Researchers from Curtin University, Monash University and University of Western Australia conducted three studies to determine risk-taking and overconfidence by using the Five-Factor Model.
The Model is based on genetics and divides personality traits into categories including extroversion, agreeableness, conscientiousness, neuroticism and openness to experience.
Project lead and Curtin School of Economics and Finance professor Robert Durand says people will take or avoid risks to achieve investment goals that align with their personality.
"Extroverts for example, may take increased risks due to their need to seek excitement," Durand says.
"People high in conscientiousness may be more cautious in taking risks due to their need for control, order and self-discipline, and people high in neuroticism may avoid risks due to fear or negative consequences."

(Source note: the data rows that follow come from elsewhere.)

(* ===== verification/Mmobj.v ===== *)
(** * Memory objects, page frames, anonymous and shadow objects

    Models the page cache of mm/pframe.c and the memory objects of vm/anon.c
    and vm/shadow.c with the macros of include/mm/mmobj.h.

    An object is named by its address, a page frame by its identity: the object
    and the page number (the hash chains of [pframe_hash] are searched by
    exactly these two fields, so the table is a finite map here).  The paging
    lists hold identities.  A page holds its 4096 bytes.  Physical memory is a
    count of page frames that can still be allocated; [obj_pool] is the
    addresses the object allocators hand out.  An object with a single user at
    a time never finds a busy page; waiting for one is [Stop Diverge].

    The code touches objects it has just freed: [anon_put] and [shadow_put] count
    down in the object after [slab_obj_free], [pframe_free] unlinks the page frame
    after freeing it.  [slab_obj_free] leaves the bytes of an object as they are and
    its page mapped, so these accesses hit the old contents.  The model keeps the
    contents of freed objects ([g_objs]) until the address is handed out again,
    performs the accesses there and records each of them ([g_uaf]).  An access to an
    address that is neither an object nor a freed one is [Stop Undef].

    Page tables belong to the address spaces, above this file.
    [pframe_remove_from_pts] records the areas it walks ([g_unmap]); Vmmap.v removes
    the entries.  The translation buffer itself is not part of the state; [g_flushed]
    records the frames [pframe_free] flushes it for. *)

From S2P Require Import Prelude.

Durand says previous behavioural finance research neglected to investigate the impact of personal characteristics, despite it being at the core of decision-making.
He says delving deeper into the link between personality and investment decisions has important implications for investors and analysts.
"It also has important implications for our understanding of finance as we potentially have an understanding of how various, seemingly unrelated, phenomena, are linked," he says.
"Investors construct portfolios that are congruent with their personalities and self-knowledge might lead investors to articulate and understand the type of decisions they make.
"From this understanding, investors might be able to modify their behaviour and also avoid some mistakes."
The studies were published in the Journal of Behavioural Finance and the Review of Behavioural Science.